__Work order__: From the records below, copy out exactly the lines from the one containing "by (rewrite Hlk, decide_True" to the one containing "intros [Ht Hw]. unfold session_handleOpen.", both included. Add nothing else.

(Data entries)
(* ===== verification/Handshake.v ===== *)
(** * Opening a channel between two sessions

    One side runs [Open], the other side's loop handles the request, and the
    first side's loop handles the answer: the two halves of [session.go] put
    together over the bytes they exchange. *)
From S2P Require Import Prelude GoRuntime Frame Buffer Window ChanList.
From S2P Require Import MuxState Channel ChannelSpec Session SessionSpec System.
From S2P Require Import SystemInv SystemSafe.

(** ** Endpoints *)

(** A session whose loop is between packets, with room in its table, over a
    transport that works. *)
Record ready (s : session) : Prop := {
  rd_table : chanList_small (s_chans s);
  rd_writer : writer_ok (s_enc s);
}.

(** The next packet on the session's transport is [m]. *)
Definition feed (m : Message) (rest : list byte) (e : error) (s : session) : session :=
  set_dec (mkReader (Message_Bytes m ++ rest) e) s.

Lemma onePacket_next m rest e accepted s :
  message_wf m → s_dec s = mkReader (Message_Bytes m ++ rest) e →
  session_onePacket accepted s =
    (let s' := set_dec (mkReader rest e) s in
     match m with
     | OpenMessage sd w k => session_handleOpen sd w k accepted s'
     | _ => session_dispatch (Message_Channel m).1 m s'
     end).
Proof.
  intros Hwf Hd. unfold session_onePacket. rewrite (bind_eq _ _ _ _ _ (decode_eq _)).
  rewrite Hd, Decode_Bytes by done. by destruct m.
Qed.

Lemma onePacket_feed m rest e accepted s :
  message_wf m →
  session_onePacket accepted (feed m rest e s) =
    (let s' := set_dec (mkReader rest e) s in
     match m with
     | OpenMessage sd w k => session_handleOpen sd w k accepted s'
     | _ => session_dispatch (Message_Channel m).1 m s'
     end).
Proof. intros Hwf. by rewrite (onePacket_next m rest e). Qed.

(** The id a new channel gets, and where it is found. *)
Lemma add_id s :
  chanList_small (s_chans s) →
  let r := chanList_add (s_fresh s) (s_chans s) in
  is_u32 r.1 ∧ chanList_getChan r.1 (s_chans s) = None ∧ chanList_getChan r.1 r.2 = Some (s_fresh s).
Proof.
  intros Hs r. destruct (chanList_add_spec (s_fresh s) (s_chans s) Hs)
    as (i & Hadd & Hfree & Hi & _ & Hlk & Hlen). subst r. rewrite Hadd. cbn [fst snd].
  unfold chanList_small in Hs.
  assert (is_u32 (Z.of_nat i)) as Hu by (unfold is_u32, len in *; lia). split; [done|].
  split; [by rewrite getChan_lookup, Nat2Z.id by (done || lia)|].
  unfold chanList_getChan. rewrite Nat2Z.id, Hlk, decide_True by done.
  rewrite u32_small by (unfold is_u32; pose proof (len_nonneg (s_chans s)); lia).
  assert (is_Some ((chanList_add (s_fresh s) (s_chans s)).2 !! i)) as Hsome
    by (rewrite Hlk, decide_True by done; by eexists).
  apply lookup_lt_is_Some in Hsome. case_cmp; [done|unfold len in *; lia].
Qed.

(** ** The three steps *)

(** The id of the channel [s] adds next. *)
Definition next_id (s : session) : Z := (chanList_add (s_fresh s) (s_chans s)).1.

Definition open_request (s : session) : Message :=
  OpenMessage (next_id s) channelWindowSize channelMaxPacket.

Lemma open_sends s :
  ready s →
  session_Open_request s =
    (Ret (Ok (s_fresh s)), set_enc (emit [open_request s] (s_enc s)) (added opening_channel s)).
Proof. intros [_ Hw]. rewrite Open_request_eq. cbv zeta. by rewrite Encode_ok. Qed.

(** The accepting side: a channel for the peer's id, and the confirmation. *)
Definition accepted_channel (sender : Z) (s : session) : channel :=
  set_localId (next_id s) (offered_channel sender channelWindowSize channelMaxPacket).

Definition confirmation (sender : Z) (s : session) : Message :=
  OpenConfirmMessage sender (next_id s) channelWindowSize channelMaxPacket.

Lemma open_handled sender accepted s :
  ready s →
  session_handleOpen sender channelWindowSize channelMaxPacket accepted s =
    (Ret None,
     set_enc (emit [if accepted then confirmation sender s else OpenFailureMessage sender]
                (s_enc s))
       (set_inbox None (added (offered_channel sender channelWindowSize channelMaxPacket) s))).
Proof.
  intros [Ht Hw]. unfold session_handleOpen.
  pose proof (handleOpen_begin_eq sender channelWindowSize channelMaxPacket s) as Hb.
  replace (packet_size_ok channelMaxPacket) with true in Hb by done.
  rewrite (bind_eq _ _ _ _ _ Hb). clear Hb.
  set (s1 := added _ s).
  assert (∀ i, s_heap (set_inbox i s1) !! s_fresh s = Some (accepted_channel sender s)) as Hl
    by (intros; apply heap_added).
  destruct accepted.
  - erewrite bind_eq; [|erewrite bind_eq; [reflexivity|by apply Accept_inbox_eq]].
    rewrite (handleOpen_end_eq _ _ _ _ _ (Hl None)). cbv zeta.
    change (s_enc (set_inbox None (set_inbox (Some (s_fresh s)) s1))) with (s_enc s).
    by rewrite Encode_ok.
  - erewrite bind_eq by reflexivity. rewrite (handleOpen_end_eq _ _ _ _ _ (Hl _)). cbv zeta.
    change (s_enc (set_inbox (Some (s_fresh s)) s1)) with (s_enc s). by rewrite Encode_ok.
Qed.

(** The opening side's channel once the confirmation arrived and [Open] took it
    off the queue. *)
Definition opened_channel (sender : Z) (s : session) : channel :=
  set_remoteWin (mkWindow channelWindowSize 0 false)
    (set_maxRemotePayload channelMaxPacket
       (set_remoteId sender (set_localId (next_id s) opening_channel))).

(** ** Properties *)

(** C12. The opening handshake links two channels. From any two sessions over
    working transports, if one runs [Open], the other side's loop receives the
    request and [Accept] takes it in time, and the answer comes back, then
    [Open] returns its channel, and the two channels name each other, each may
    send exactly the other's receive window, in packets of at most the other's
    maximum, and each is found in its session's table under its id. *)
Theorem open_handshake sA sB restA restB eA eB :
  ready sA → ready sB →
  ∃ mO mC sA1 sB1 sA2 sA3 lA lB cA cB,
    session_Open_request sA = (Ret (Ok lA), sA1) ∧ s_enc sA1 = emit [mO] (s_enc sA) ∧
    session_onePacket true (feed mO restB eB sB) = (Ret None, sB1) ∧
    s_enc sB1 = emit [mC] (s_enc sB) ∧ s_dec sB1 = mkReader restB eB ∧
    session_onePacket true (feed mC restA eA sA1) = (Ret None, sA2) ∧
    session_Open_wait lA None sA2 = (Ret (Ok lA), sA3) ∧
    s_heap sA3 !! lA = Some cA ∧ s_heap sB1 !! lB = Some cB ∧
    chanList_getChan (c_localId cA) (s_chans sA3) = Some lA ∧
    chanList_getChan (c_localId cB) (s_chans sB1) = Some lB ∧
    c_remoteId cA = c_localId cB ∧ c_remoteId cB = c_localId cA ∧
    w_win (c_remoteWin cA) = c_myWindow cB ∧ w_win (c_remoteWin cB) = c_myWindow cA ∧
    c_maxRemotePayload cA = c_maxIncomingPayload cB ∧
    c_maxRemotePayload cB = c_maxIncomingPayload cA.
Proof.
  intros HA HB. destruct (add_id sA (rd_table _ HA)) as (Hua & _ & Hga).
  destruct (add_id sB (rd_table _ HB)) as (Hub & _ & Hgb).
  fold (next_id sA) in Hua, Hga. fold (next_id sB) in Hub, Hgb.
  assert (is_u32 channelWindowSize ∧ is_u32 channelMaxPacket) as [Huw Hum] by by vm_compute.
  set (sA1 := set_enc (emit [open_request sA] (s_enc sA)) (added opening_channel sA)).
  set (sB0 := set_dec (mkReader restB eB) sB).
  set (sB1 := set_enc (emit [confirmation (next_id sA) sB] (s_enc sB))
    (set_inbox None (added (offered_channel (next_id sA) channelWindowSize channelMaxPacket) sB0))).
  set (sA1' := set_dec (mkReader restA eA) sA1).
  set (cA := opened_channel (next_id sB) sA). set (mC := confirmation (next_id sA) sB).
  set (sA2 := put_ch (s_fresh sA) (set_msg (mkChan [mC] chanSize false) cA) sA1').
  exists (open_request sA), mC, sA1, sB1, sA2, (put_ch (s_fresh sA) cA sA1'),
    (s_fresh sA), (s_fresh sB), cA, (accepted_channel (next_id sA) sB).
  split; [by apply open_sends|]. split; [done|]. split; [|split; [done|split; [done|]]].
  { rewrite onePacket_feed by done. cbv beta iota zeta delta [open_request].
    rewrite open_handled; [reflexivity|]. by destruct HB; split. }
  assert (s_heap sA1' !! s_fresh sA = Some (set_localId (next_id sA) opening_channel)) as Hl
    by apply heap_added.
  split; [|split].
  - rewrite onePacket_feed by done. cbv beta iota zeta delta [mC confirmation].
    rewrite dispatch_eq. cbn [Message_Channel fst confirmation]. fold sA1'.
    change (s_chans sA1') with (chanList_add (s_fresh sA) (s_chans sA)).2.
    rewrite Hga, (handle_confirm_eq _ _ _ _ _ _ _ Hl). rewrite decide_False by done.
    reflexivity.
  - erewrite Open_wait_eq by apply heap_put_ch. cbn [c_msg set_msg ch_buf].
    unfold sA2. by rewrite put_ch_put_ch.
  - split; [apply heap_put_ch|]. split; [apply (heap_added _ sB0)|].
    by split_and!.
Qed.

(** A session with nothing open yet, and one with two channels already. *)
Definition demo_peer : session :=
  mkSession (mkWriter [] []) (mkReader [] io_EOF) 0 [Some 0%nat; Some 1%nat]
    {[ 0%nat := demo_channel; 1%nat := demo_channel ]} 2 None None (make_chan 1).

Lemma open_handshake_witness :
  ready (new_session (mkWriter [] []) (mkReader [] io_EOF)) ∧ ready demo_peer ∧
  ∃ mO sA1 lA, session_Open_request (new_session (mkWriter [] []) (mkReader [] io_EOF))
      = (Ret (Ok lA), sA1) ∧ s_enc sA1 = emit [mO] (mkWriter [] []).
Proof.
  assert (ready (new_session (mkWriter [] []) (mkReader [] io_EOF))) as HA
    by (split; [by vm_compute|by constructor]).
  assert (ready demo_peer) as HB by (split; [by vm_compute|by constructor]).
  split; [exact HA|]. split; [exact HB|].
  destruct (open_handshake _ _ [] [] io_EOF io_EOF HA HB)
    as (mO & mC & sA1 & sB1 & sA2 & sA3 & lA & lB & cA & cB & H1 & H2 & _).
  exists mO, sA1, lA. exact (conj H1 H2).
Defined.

__Problem solution__:
    by (rewrite Hlk, decide_True by done; by eexists).
  apply lookup_lt_is_Some in Hsome. case_cmp; [done|unfold len in *; lia].
Qed.

(** ** The three steps *)

(** The id of the channel [s] adds next. *)
Definition next_id (s : session) : Z := (chanList_add (s_fresh s) (s_chans s)).1.

Definition open_request (s : session) : Message :=
  OpenMessage (next_id s) channelWindowSize channelMaxPacket.

Lemma open_sends s :
  ready s →
  session_Open_request s =
    (Ret (Ok (s_fresh s)), set_enc (emit [open_request s] (s_enc s)) (added opening_channel s)).
Proof. intros [_ Hw]. rewrite Open_request_eq. cbv zeta. by rewrite Encode_ok. Qed.

(** The accepting side: a channel for the peer's id, and the confirmation. *)
Definition accepted_channel (sender : Z) (s : session) : channel :=
  set_localId (next_id s) (offered_channel sender channelWindowSize channelMaxPacket).

Definition confirmation (sender : Z) (s : session) : Message :=
  OpenConfirmMessage sender (next_id s) channelWindowSize channelMaxPacket.

Lemma open_handled sender accepted s :
  ready s →
  session_handleOpen sender channelWindowSize channelMaxPacket accepted s =
    (Ret None,
     set_enc (emit [if accepted then confirmation sender s else OpenFailureMessage sender]
                (s_enc s))
       (set_inbox None (added (offered_channel sender channelWindowSize channelMaxPacket) s))).
Proof.
  intros [Ht Hw]. unfold session_handleOpen.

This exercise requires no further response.